Un avenir bien préparé
C'est un changement en profondeur qu'est en train de connaître l'exploitation de Patrice Barrey à Saint-Marcel-Bel-Accueil, dans le nord-Isère. Les 130 hectares de surfaces de céréales (maïs, soja, blé) ont commencé leur conversion en agriculture biologique le 15 mai 2019. « C'est un vrai tournant pour l'exploitation dans le sens où il faut réapprendre à travailler. Car ce n'est ni la même approche des cultures, ni la même approche du matériel », explique Patrice Barrey, installé depuis 2002, à la suite de son beau-père.
Plus technique
Pour l'agriculteur qui travaillait en conventionnel depuis une vingtaine d'années, qui était dans un système qui fonctionnait, c'est même « un vrai challenge ». Pour se lancer, Patrice Barrey a suivi au cours de l'année 2019, plusieurs formations destinées à l'aider dans l'appropriation de cette nouvelle conduite d'exploitation. Il a participé à celle de la chambre d'agriculture de l'Isère « Convertir son exploitation céréalière en bio », à une de l'Adabio sur le désherbage mécanique, a visité de nombreuses exploitations qui ont déjà franchi le pas et a beaucoup échangé avec une technicienne de la chambre d'agriculture de la Drôme, spécialiste du sujet. Mais ce changement lui fait aussi « se poser pas mal de questions ». Car, s'il s'en doutait, il l'a très vite constaté que « la culture en bio s'avère beaucoup plus technique ». Si cette nouvelle approche est extrêmement intéressante, car elle fait revoir toute la partie agronomie et fumure, elle le fait aussi beaucoup s'interroger, en particulier dans les domaines de la gestion des adventices et des nouvelles matières pour les fumures. Et dans l'utilisation d'un nouveau matériel. « La herse étrille est arrivée en début d'année et la bineuse ne devrait pas tarder », précise le cultivateur, qui a dû consentir d'importants investissements pour les acquérir. Mais en ayant échangé auprès de certains qui ont réussi la transition et en étant prêt à s'appuyer sur leur expérience, Patrice Barrey est motivé par le projet, même s'il pense qu'il lui faudra probablement une dizaine d'années de transition pour bien mettre en place les rotations. Mais en s'appuyant sur des références, il pense limiter les risques.
Atelier de poules pondeuses
Si la démarche n'est pas facile, elle revêt beaucoup de sens.
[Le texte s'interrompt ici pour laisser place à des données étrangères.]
(* ===== verification/MemoConvert.v ===== *)
(** * From rows to messages

    [server/router/api/v1/memo_service_converter.go] with [checkMemoReadAccess]
    ([memo_access.go]), the enumerations of [common.go] and
    [memo_relation_service.go], [convertAttachmentFromStore]
    ([attachment_service_storage.go]) and [attachment_motion.go]: what a message
    about a memo tells its reader.  The markdown service is the class [Markdown]. *)
From S2P Require Import Prelude GoLib Store SpaceStore MemoStore ResourceName MemoAccess.
From S2P Require Import AttachmentStore MemoMutation AuthService MemoQuery.

(** The answer of a handler: a value, or a status with its message. *)
Abbreviation api A := (result (code * string) A).

Definition status_error {A} (c : code) (message : string) (r : result error A) : api A :=
  match r with Ok a => Ok a | Err _ => Err (c, message) end.

(** ** Messages: protobuf enumerations are integers *)

Definition STATE_UNSPECIFIED : Z := 0.
Definition NORMAL : Z := 1.
Definition ARCHIVED : Z := 2.
Definition VISIBILITY_UNSPECIFIED : Z := 0.
Definition PRIVATE : Z := 1.
Definition PROTECTED : Z := 2.
Definition PUBLIC : Z := 3.
Definition SPACE : Z := 4.
Definition TYPE_UNSPECIFIED : Z := 0.
Definition REFERENCE : Z := 1.
Definition COMMENT : Z := 2.

Definition convertStateFromStore (rowStatus : RowStatus) : Z :=
  if String.eqb rowStatus Normal then NORMAL
  else if String.eqb rowStatus Archived then ARCHIVED
  else STATE_UNSPECIFIED.
Definition convertStateToStore (state : Z) : RowStatus :=
  if (state =? ARCHIVED)%Z then Archived else Normal.

Definition convertVisibilityFromStore (v : Visibility) : Z :=
  if String.eqb v Private then PRIVATE
  else if String.eqb v Protected then PROTECTED
  else if String.eqb v Public then PUBLIC
  else if String.eqb v SpaceAudience then SPACE
  else VISIBILITY_UNSPECIFIED.
Definition validateCreateMemoVisibility (v : Z) : api Visibility :=
  if (v =? VISIBILITY_UNSPECIFIED)%Z || (v =? PRIVATE)%Z then Ok Private
  else if (v =? PROTECTED)%Z then Ok Protected
  else if (v =? PUBLIC)%Z then Ok Public
  else if (v =? SPACE)%Z then Ok SpaceAudience
  else Err (InvalidArgument, "invalid memo visibility").
Definition validateUpdateMemoVisibility (v : Z) : api Visibility :=
  if (v =? VISIBILITY_UNSPECIFIED)%Z then Err (InvalidArgument, "visibility must be specified")
  else validateCreateMemoVisibility v.

Definition convertMemoRelationTypeFromStore (t : string) : Z :=
  if String.eqb t MemoRelationReference then REFERENCE
  else if String.eqb t MemoRelationComment then COMMENT
  else TYPE_UNSPECIFIED.
Definition convertMemoRelationTypeToStore (t : Z) : string :=
  if (t =? COMMENT)%Z then MemoRelationComment else MemoRelationReference.

Record MemoRelationMemo := mkRelationMemo { rm_name : string; rm_snippet : string }.
Record MemoRelationMessage := mkRelationMessage {
  rg_memo : MemoRelationMemo; rg_related : MemoRelationMemo; rg_type : Z }.

Record ReactionMessage := mkReactionMessage {
  rx_name : string; rx_creator : string; rx_type : string; rx_create_time : Z }.

Record AttachmentMessage := mkAttachmentMessage {
  am_name : string; am_create_time : Z; am_filename : string; am_type : string; am_size : Z;
  am_motion : option MotionMedia; am_metadata : option string; am_memo : option string;
  am_external_link : string }.

Record MemoMessage := mkMemoMessage {
  mg_name : string; mg_state : Z; mg_creator : string; mg_create_time : Z; mg_update_time : Z;
  mg_content : string; mg_visibility : Z; mg_pinned : bool; mg_space : option string;
  mg_tags : list string; mg_property : option MemoProperty; mg_location : option Location;
  mg_parent : option string; mg_reactions : list ReactionMessage;
  mg_relations : list MemoRelationMessage; mg_attachments : list AttachmentMessage;
  mg_snippet : string }.

(** ** The markdown service *)

(** The parts of [ExtractAll]'s result that handlers use. *)
Record ExtractedData := mkExtracted {
  ex_tags : list string; ex_property : option MemoProperty; ex_mentions : list string }.

(** [extract_managed] stands for [extractManagedAttachmentReferences]: the UIDs of
    the attachments whose managed URLs the content shows as images, or a status. *)
Class Markdown := {
  ExtractAll : string → result error ExtractedData;
  GenerateSnippet : string → Z → result error string;
  extractManagedAttachmentReferences : string → api (list string);
}.

(** ** Access *)

(** [checkMemoReadAccess]; [userID] is the user of the request, 0 if none. *)
Definition error_message (e : error) : string :=
  match e with Errorf f _ => f | Wrap _ m => m | Panic w => w end.

Definition checkMemoReadAccess (db : DB) (anonymous : bool) (userID : Z) (memo : Z * Memo)
  : api unit :=
  match buildMemoReadContext db userID anonymous (Some memo) None with
  | Err e => Err (Internal, error_message e)
  | Ok ctx =>
      match memoAccessDecisionError (CheckMemoReadContext ctx) with
      | Some e => Err e
      | None => Ok tt
      end
  end.

(** ** Attachments and reactions *)

Definition getAttachmentMotionMedia (a : StoredAttachment) : option MotionMedia :=
  ap_motion (sa_payload a).

Definition EXTERNAL : string := "EXTERNAL".

Definition convertAttachmentFromStore (a : StoredAttachment) : AttachmentMessage :=
  let row := sa_row a in
  mkAttachmentMessage (AttachmentNamePrefix +:+ at_uid row) (at_created_ts row) (at_filename row)
    (at_type row) (at_size row) (getAttachmentMotionMedia a) (ap_metadata (sa_payload a))
    (match sa_memo_uid a with
     | Some uid => if String.eqb uid "" then None else Some (MemoNamePrefix +:+ uid)
     | None => None
     end)
    (if String.eqb (at_storage_type row) EXTERNAL then at_reference row else "").

Definition errMemoCreatorNotFound := errorf0 "memo creator not found".
Definition errReactionCreatorNotFound := errorf0 "reaction creator not found".

Definition convertReactionFromStoreWithCreators (reaction : Z * Reaction) (creators : gmap Z User)
    (memoName : string) : result error ReactionMessage :=
  match creators !! re_creator reaction.2 with
  | None => Err errReactionCreatorNotFound
  | Some creator =>
      Ok (mkReactionMessage (memoName +:+ "/" +:+ ReactionNamePrefix +:+ itoa reaction.1)
            (BuildUserName (us_username creator)) (re_type reaction.2) (re_created_ts reaction.2))
  end.

(** A reaction without a creator is left out. *)
Definition convertReactionsFromStoreWithCreators (db : DB) (reactions : list (Z * Reaction))
    (creatorMap : gmap Z User) (memoName : string) : list ReactionMessage :=
  let creators := listUsersByIDWithExisting db ((λ r, re_creator r.2) <$> reactions) creatorMap in
  omap (λ r, match convertReactionFromStoreWithCreators r creators memoName with
             | Ok m => Some m
             | Err _ => None
             end) reactions.

(** [convertReactionFromStore]. *)
Definition convertReactionFromStore (db : DB) (reaction : Z * Reaction) (memoName : string)
  : api ReactionMessage :=
  status_error NotFound "reaction creator not found"
    (convertReactionFromStoreWithCreators reaction
       (listUsersByIDWithExisting db [re_creator reaction.2] ∅) memoName).

(** ** Relations *)

(** [mergeMemoRelations]: the first of equal relations stays. *)
Fixpoint merge_relations (seen : gset (Z * Z * string)) (relations : list (Z * Z * string))
  : list (Z * Z * string) :=
  match relations with
  | [] => []
  | r :: relations =>
      if bool_decide (r ∈ seen) then merge_relations seen relations
      else r :: merge_relations ({[r]} ∪ seen) relations
  end.
Definition mergeMemoRelations (groups : list (list (Z * Z * string))) : list (Z * Z * string) :=
  merge_relations ∅ (concat groups).

(** Appending to a slice in a map. *)
Definition append_at {A} (k : Z) (a : A) (m : gmap Z (list A)) : gmap Z (list A) :=
  <[k := default [] (m !! k) ++ [a]]> m.

Section convert.
Context `{PayloadJSON} `{GoPlatform} `{FilterBackend} `{Markdown} (anonymous : bool).

Definition getMemoContentSnippet (content : string) : result error string :=
  wrap_err "failed to generate snippet" (GenerateSnippet content 64).

(** The snippets of the memos, if they are asked for; the memos of a list differ. *)
Definition snippets (include : bool) (message : string) (memos : list StoredMemo)
  : result error (gmap Z string) :=
  if include then
    l ← mapM (λ m, s ← wrap_err message (getMemoContentSnippet (mm_content (st_row m))); Ok (st_id m, s)) memos;
    Ok (list_to_map l)
  else Ok ∅.

(** The message of a relation whose two ends are known. *)
Definition relation_message (uids snips : gmap Z string) (r : Z * Z * string)
  : option MemoRelationMessage :=
  memoUID ← uids !! r.1.1;
  relatedUID ← uids !! r.1.2;
  Some (mkRelationMessage
    (mkRelationMemo (MemoNamePrefix +:+ memoUID) (default "" (snips !! r.1.1)))
    (mkRelationMemo (MemoNamePrefix +:+ relatedUID) (default "" (snips !! r.1.2)))
    (convertMemoRelationTypeFromStore r.2)).

(** The loop that builds the result: a relation is listed at both its ends. *)
Definition add_relation (ids : list Z) (uids snips : gmap Z string)
    (result : gmap Z (list MemoRelationMessage)) (r : Z * Z * string)
  : gmap Z (list MemoRelationMessage) :=
  match relation_message uids snips r with
  | None => result
  | Some g =>
      let result := if bool_decide (r.1.1 ∈ ids) then append_at r.1.1 g result else result in
      if bool_decide (r.1.2 ∈ ids) then append_at r.1.2 g result else result
  end.

Definition uids_of (memos : list StoredMemo) : gmap Z string :=
  list_to_map ((λ m, (st_id m, mm_uid (st_row m))) <$> memos).

(** [batchConvertMemoRelations]: other memos are looked up under the access scope
    of the reader. *)
Definition batchConvertMemoRelations (db : DB) (userID : Z) (memos : list StoredMemo)
    (includeSnippets : bool) : result error (gmap Z (list MemoRelationMessage)) :=
  if bool_decide (memos = []) then Ok ∅
  else
    accessScope ← resolveMemoAccessScope db userID anonymous;
    let memoIDs := st_id <$> memos in
    let allRelations := mergeMemoRelations
      [ListMemoRelations db memoIDs []; ListMemoRelations db [] memoIDs] in
    let neededIDs : list Z := filter (λ id, id ∉ memoIDs)
      (elements (list_to_set (allRelations ≫= λ r, [r.1.1; r.1.2]) : gset Z)) in
    snips ← snippets includeSnippets "failed to get memo content snippet" memos;
    extraMemos ← (if bool_decide (neededIDs = []) then Ok []
                  else wrap_err "failed to batch fetch related memos"
                         (ListMemos db (find_memo_ids neededIDs (Some accessScope) (negb includeSnippets))));
    extraSnips ← snippets includeSnippets "failed to get related memo content snippet" extraMemos;
    Ok (fold_left (add_relation memoIDs (uids_of extraMemos ∪ uids_of memos) (extraSnips ∪ snips))
          allRelations ∅).

(** [loadMemoRelations]. *)
Definition loadMemoRelations (db : DB) (userID : Z) (memo : StoredMemo)
  : result error (list MemoRelationMessage) :=
  relationMap ← batchConvertMemoRelations db userID [memo] true;
  Ok (default [] (relationMap !! st_id memo)).

(** ** Memos *)

(** [projectMemoCollaborationContext]: the name of the space, for its author and
    its active members. *)
Definition projectMemoCollaborationContext (db : DB) (memo : Memo) (readContext : MemoReadContext)
  : result error (option string) :=
  match mm_space memo with
  | None => Ok None
  | Some s =>
      let invalid := if String.eqb (mm_visibility memo) SpaceAudience
                     then Err (errorf0 "memo has invalid space placement") else Ok None in
      if negb (rc_space_valid readContext) then invalid
      else
        match rc_viewer readContext with
        | None => Ok None
        | Some (viewer, _) =>
            if negb (viewer =? mm_creator memo)%Z && negb (rc_viewer_space_member readContext)
            then Ok None
            else
              space ← eval_tx (GetSpace (find_space_id s)) db;
              match space with
              | None => invalid
              | Some space => Ok (Some (SpaceNamePrefix +:+ sp_uid space))
              end
        end
  end.

(** The name of the memo a comment hangs on, if the reader may read that memo. *)
Definition project_parent (db : DB) (userID : Z) (memo : StoredMemo) : result error (option string) :=
  match st_parent_uid memo with
  | None => Ok None
  | Some uid =>
      contextMemo ← wrap_err "failed to resolve comment context" (GetMemo db (find_memo_uid uid));
      Ok (match contextMemo with
          | Some c => if is_ok (checkMemoReadAccess db anonymous userID (st_id c, st_row c))
                      then Some (buildMemoName uid) else None
          | None => None
          end)
  end.

Definition convertMemoFromStoreWithCreators (db : DB) (userID : Z) (memo : StoredMemo)
    (reactions : list (Z * Reaction)) (attachments : list StoredAttachment)
    (relations : list MemoRelationMessage) (creatorMap : gmap Z User) : result error MemoMessage :=
  let row := st_row memo in
  let name := buildMemoName (mm_uid row) in
  match creatorMap !! mm_creator row with
  | None => Err errMemoCreatorNotFound
  | Some creator =>
      space ← match mm_space row with
              | None => Ok None
              | Some _ =>
                  readContext ← wrap_err "failed to resolve memo access"
                    (buildMemoReadContext db userID anonymous (Some (st_id memo, row)) None);
                  wrap_err "failed to project memo collaboration context"
                    (projectMemoCollaborationContext db row readContext)
              end;
      parent ← project_parent db userID memo;
      snippet ← wrap_err "failed to get memo content snippet" (getMemoContentSnippet (mm_content row));
      Ok (mkMemoMessage name (convertStateFromStore (mm_row_status row))
            (BuildUserName (us_username creator)) (mm_created_ts row) (mm_updated_ts row)
            (mm_content row) (convertVisibilityFromStore (mm_visibility row)) (mm_pinned row) space
            (pl_tags (st_payload memo)) (pl_property (st_payload memo)) (pl_location (st_payload memo))
            parent (convertReactionsFromStoreWithCreators db reactions creatorMap name)
            relations (convertAttachmentFromStore <$> attachments) snippet)
  end.

Definition convertMemoFromStore (db : DB) (userID : Z) (memo : StoredMemo)
    (reactions : list (Z * Reaction)) (attachments : list StoredAttachment)
    (relations : list MemoRelationMessage) : result error MemoMessage :=
  convertMemoFromStoreWithCreators db userID memo reactions attachments relations
    (listUsersByID db [mm_creator (st_row memo)]).
End convert.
La conversion en bio des parcelles de céréales de Patrice Barrey a vocation à permettre l'installation de son fils, Thomas Barrey, à l'horizon 2021. Passionné par la volaille depuis son enfance, le jeune homme, actuellement en deuxième année de BTS Acse (Analyse conduite et stratégie des exploitations agricoles), prévoit de rejoindre son père dans la ferme familiale avec un atelier de poules pondeuses dans un premier temps et de volailles de chair par la suite. « Aujourd'hui, l'exploitation n'est pas dimensionnée pour deux personnes. Pour s'installer, Thomas est obligé de créer ce nouvel atelier. En produisant nos propres céréales pour les poules, nous pouvons assurer la traçabilité alimentaire. Et le fait d'être en bio nous permet de répondre à la demande des consommateurs », précise Patrice Barrey. Ce nouveau choix d'orientation de l'exploitation est partagé par Thomas Barrey. Pour celui qui aime autant la bête que les techniques d'élevage qui y sont associées, ce projet d'atelier de volailles, qui consomment les propres céréales de l'exploitation, est en adéquation avec les nouvelles tendances de consommation de la population qui mange moins de viande de boeuf et plus de bio.
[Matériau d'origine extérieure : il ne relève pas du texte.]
(* ===== verification/MemoQueryFacts.v ===== *)
(** * Facts about reading lists

    What [ListMemos] returns: the selected rows, each once, in the order asked
    for; pages are slices of that list. *)
From Stdlib Require Import Sorted.
From S2P Require Import Prelude GoLib GoTime FilterIR FilterParser FilterRender.
From S2P Require Import Store SpaceStore MemoStore MemoAccess MemoAccessFacts AttachmentStore MemoMutation.
From S2P Require Import AuthService MemoQuery MemoConvert.

(** ** Lists of results *)

Lemma mapM_Ok {E A B} (f : A → result E B) l k :
  mapM f l = Ok k ↔ Forall2 (λ x y, f x = Ok y) l k.
Proof.
  revert k. induction l as [|x l IH]; intros k; cbn.
  { cbv [mret result_ret]. split; [intros [= <-]; constructor | by intros ->%Forall2_nil_inv_l]. }
  split.
  - intros (y & Hy & (k' & Hk & Hr)%bind_Ok)%bind_Ok. injection Hr as <-. constructor; [done | by apply IH].
  - intros (y & k' & Hy & Hk & ->)%Forall2_cons_inv_l. apply IH in Hk. by rewrite Hy, Hk.
Qed.

Lemma mapM_Ok_in {E A B} (f : A → result E B) (P : A → B → Prop) l k :
  (∀ x y, x ∈ l → f x = Ok y ↔ P x y) → mapM f l = Ok k ↔ Forall2 P l k.
Proof.
  rewrite mapM_Ok. revert k. induction l as [|x l IH]; intros k Hp.
  { by split; intros ->%Forall2_nil_inv_l. }
  split; intros (y & k' & Hy & Hk & ->)%Forall2_cons_inv_l; (constructor; [apply Hp; [by left | done]|]);
    (apply IH; [intros z w Hz; apply Hp; by right | done]).
Qed.

Lemma mapM_total {E A B} (f : A → result E B) l :
  (∀ x, x ∈ l → is_ok (f x) = true) → ∃ k, mapM f l = Ok k.
Proof.
  intros Hf. assert (∃ k, Forall2 (λ x y, f x = Ok y) l k) as [k Hk]; [|exists k; by apply mapM_Ok].
  induction l as [|x l IH]; [by exists []; constructor|].
  destruct IH as [k Hk]; [intros y Hy; apply Hf; by right|].
  specialize (Hf x (list_elem_of_here _ _)). destruct (f x) as [y|] eqn:Hy; [|done].
  exists (y :: k). by constructor.
Qed.

Lemma Forall2_elem_r {A B} (P : A → B → Prop) l k y :
  Forall2 P l k → y ∈ k → ∃ x, x ∈ l ∧ P x y.
Proof.
  intros Hf Hy. apply list_elem_of_lookup in Hy as [i Hi].
  destruct (Forall2_lookup_r _ _ _ _ _ Hf Hi) as (x & Hx & Hp). exists x.
  split; [by eapply list_elem_of_lookup_2 | done].
Qed.

(** ** The order *)

Lemma key_le_total a b : length a = length b → key_le a b = true ∨ key_le b a = true.
Proof.
  revert b. induction a as [|x a IH]; intros [|y b] H; cbn in *; [by left | done..|].
  destruct (Z.ltb_spec x y), (Z.ltb_spec y x), (Z.eqb_spec x y), (Z.eqb_spec y x); cbn; try lia; auto.
Qed.

Lemma key_le_trans a b c : key_le a b = true → key_le b c = true → key_le a c = true.
Proof.
  revert b c. induction a as [|x a IH]; intros [|y b] [|z c]; cbn; try done.
  rewrite !orb_true_iff, !andb_true_iff, !Z.ltb_lt, !Z.eqb_eq.
  intros [?|[-> ?]] [?|[-> ?]]; [left; lia | by left | by left | right; split; [done | by eapply IH]].
Qed.

Lemma key_le_antisymm a b : key_le a b = true → key_le b a = true → a = b.
Proof.
  revert b. induction a as [|x a IH]; intros [|y b]; cbn; try done.
  rewrite !orb_true_iff, !andb_true_iff, !Z.ltb_lt, !Z.eqb_eq.
  intros [?|[-> ?]] [?|[? ?]]; [lia | lia | lia | f_equal; by apply IH].
Qed.

#[export] Instance memo_before_total find : Total (memo_before find).
Proof. intros a b. apply key_le_total. unfold order_key. destruct (fm_by_pinned find); done. Qed.
#[export] Instance memo_before_trans find : Transitive (memo_before find).
Proof. intros a b c. apply key_le_trans. Qed.

(** The id is the last key, so the order is strict between rows. *)
Lemma memo_before_antisymm find a b : memo_before find a b → memo_before find b a → a.1 = b.1.
Proof.
  intros H1 H2. pose proof (key_le_antisymm _ _ H1 H2) as H. unfold order_key in H.
  destruct (fm_by_pinned find); cbn in H; injection H; intros; lia.
Qed.

(** ** Selections *)

Lemma select_perm {K V} `{Countable K} (c : K → V → bool) (R : relation (K * V))
    `{!RelDecision R} (t : gmap K V) :
  select c R t ≡ₚ map_to_list (filter (λ kv, c kv.1 kv.2 = true) t).
Proof. apply merge_sort_Permutation. Qed.

Lemma select_NoDup {K V} `{Countable K} (c : K → V → bool) (R : relation (K * V))
    `{!RelDecision R} (t : gmap K V) : NoDup (select c R t).*1.
Proof. rewrite select_perm. apply NoDup_fst_map_to_list. Qed.

Lemma select_sorted {K V} `{Countable K} (c : K → V → bool) (R : relation (K * V))
    `{!RelDecision R} (t : gmap K V) : Total R → Transitive R → StronglySorted R (select c R t).
Proof. intros. apply (StronglySorted_merge_sort R). Qed.

Lemma drop_elem {A} n (l : list A) x : x ∈ drop n l → x ∈ l.
Proof. intros Hx. rewrite <- (take_drop n l). apply elem_of_app. by right. Qed.

Lemma take_elem {A} n (l : list A) x : x ∈ take n l → x ∈ l.
Proof. intros Hx. rewrite <- (take_drop n l). apply elem_of_app. by left. Qed.

Lemma limit_offset_elem {A} limit offset (l : list A) x : x ∈ limit_offset limit offset l → x ∈ l.
Proof.
  unfold limit_offset. destruct limit as [n|]; [|done].
  case_match; [apply drop_elem | by intros ?%take_elem%drop_elem].
Qed.

(** ** Stored memos *)

(** What a list tells of a row. *)
Definition stored_as `{PayloadJSON} (db : DB) (find : FindMemo) (m : StoredMemo) (row : Memo) : Prop :=
  memos db !! st_id m = Some row ∧
  st_row m = (if fm_exclude_content find then without_content row else row) ∧
  unmarshal_memo_payload (mm_payload row) = Some (st_payload m) ∧
  st_parent_uid m = parent_uid db (st_id m).

Section memos.
Context `{PayloadJSON} `{GoPlatform} `{FilterBackend}.

Lemma scan_memo_Ok db find kv m :
  memos db !! kv.1 = Some kv.2 →
  scan_memo db find kv = Ok m ↔ st_id m = kv.1 ∧ stored_as db find m kv.2.
Proof.
  intros Hkv. unfold scan_memo, stored_as. destruct (unmarshal_memo_payload (mm_payload kv.2)) as [p|] eqn:Hp.
  - split; [intros [= <-]; cbn; done|]. destruct m as [i r q u]; cbn. intros (-> & _ & -> & [= ->] & ->). done.
  - split; [done | naive_solver].
Qed.

Lemma memo_rows_elem db filtered find kv :
  kv ∈ memo_rows db filtered find → memos db !! kv.1 = Some kv.2 ∧ memo_selected db filtered find kv.1 kv.2 = true.
Proof. destruct kv. intros ?%limit_offset_elem. by apply elem_of_select in H2. Qed.

(** The memos of a list are selected rows, in the order of the rows. *)
Lemma ListMemos_Ok db find l :
  ListMemos db find = Ok l ↔
  ∃ filtered, compile_filters (fm_filters find) = Ok filtered ∧
    Forall2 (λ kv m, st_id m = kv.1 ∧ stored_as db find m kv.2) (memo_rows db filtered find) l.
Proof.
  unfold ListMemos. rewrite bind_Ok. apply exist_proper. intros filtered.
  apply and_iff_compat_l. apply mapM_Ok_in. intros kv m Hkv. apply scan_memo_Ok.
  by destruct (memo_rows_elem db filtered find kv Hkv).
Qed.

Lemma ListMemos_elem db find l m :
  ListMemos db find = Ok l → m ∈ l →
  ∃ filtered row, compile_filters (fm_filters find) = Ok filtered ∧ stored_as db find m row ∧
    memo_selected db filtered find (st_id m) row = true.
Proof.
  intros (filtered & Hf & Hl)%ListMemos_Ok Hm. destruct (Forall2_elem_r _ _ _ _ Hl Hm) as (kv & Hkv & Hid & Hs).
  exists filtered, kv.2. apply memo_rows_elem in Hkv as [_ Hsel]. by rewrite Hid.
Qed.

Lemma compile_no_filters : compile_filters [] = Ok (λ _ _ _, true).
Proof. done. Qed.

Lemma GetMemo_Ok db find m :
  fm_filters find = [] → GetMemo db find = Ok (Some m) →
  ∃ row, stored_as db find m row ∧ memo_selected db (λ _ _ _, true) find (st_id m) row = true.
Proof.
  intros Hf (l & Hl & [= Hh])%bind_Ok.
  assert (m ∈ l) as Hm by (destruct l; [done|]; injection Hh as ->; by left).
  destruct (ListMemos_elem _ _ _ _ Hl Hm) as (filtered & row & Hc & Hs & Hsel).
  rewrite Hf in Hc. injection Hc as <-. by exists row.
Qed.

Lemma memo_selected_matches db filtered find id m :
  memo_selected db filtered find id m = true →
  matches_opt (fm_id find) id = true ∧ matches_opt (fm_uid find) (mm_uid m) = true ∧
  (∀ access, fm_access find = Some access → sqliteMemoAccessPredicate access db m = true) ∧
  matches_opt (fm_creator find) (mm_creator m) = true ∧ matches_opt (fm_row_status find) (mm_row_status m) = true.
Proof.
  unfold memo_selected. rewrite !andb_true_iff. intros Hs. repeat split; try apply Hs.
  intros access Ha. rewrite Ha in Hs. apply Hs.
Qed.

(** The memo a UID or an id stands for. *)
Lemma GetMemo_uid db uid m :
  GetMemo db (find_memo_uid uid) = Ok (Some m) →
  stored_as db (find_memo_uid uid) m (st_row m) ∧ mm_uid (st_row m) = uid.
Proof.
  intros (row & Hs & Hsel)%GetMemo_Ok; [|done]. assert (st_row m = row) as -> by apply Hs. split; [done|].
  apply memo_selected_matches in Hsel as (_ & Hu & _). by apply bool_decide_eq_true in Hu.
Qed.

Lemma GetMemo_id db id m :
  GetMemo db (find_memo_id id) = Ok (Some m) →
  stored_as db (find_memo_id id) m (st_row m) ∧ st_id m = id.
Proof.
  intros (row & Hs & Hsel)%GetMemo_Ok; [|done]. assert (st_row m = row) as -> by apply Hs. split; [done|].
  apply memo_selected_matches in Hsel as (Hi & _). by apply bool_decide_eq_true in Hi.
Qed.
End memos.

(** ** Attachments and reactions *)

Lemma ListAttachments_elem `{PayloadJSON} db find l a :
  ListAttachments db find = Ok l → a ∈ l →
  attachments db !! sa_id a = Some (sa_row a) ∧ attachment_selected find (sa_id a) (sa_row a) = true.
Proof.
  intros Hl%mapM_Ok Ha. destruct (Forall2_elem_r _ _ _ _ Hl Ha) as ([i row] & Hin & Hs).
  apply limit_offset_elem, elem_of_select in Hin. unfold scan_attachment in Hs.
  destruct (unmarshal_attachment_payload _); [|done]. by injection Hs as <-.
Qed.

Lemma ListReactions_elem db id memo memo_list r :
  r ∈ ListReactions db id memo memo_list →
  reactions db !! r.1 = Some r.2 ∧ matches_opt memo (re_memo r.2) = true.
Proof. destruct r. intros [? Hs]%elem_of_select. rewrite !andb_true_iff in Hs. by destruct Hs as [[_ ?] _]. Qed.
« Le déclic de la conversion a été le projet de mon fils, mais aussi les relations avec le voisinage et la pression que je subis au niveau des traitements phytosanitaires », reconnaît Patrice Barrey, qui explique que, dans certaines parcelles, dès que les gens voient un pulvérisateur, ils ont une attitude, gestuelle ou verbale, pleine de reproches. « C'est usant. Je n'ai plus envie de me justifier sans arrêt », assure-t-il.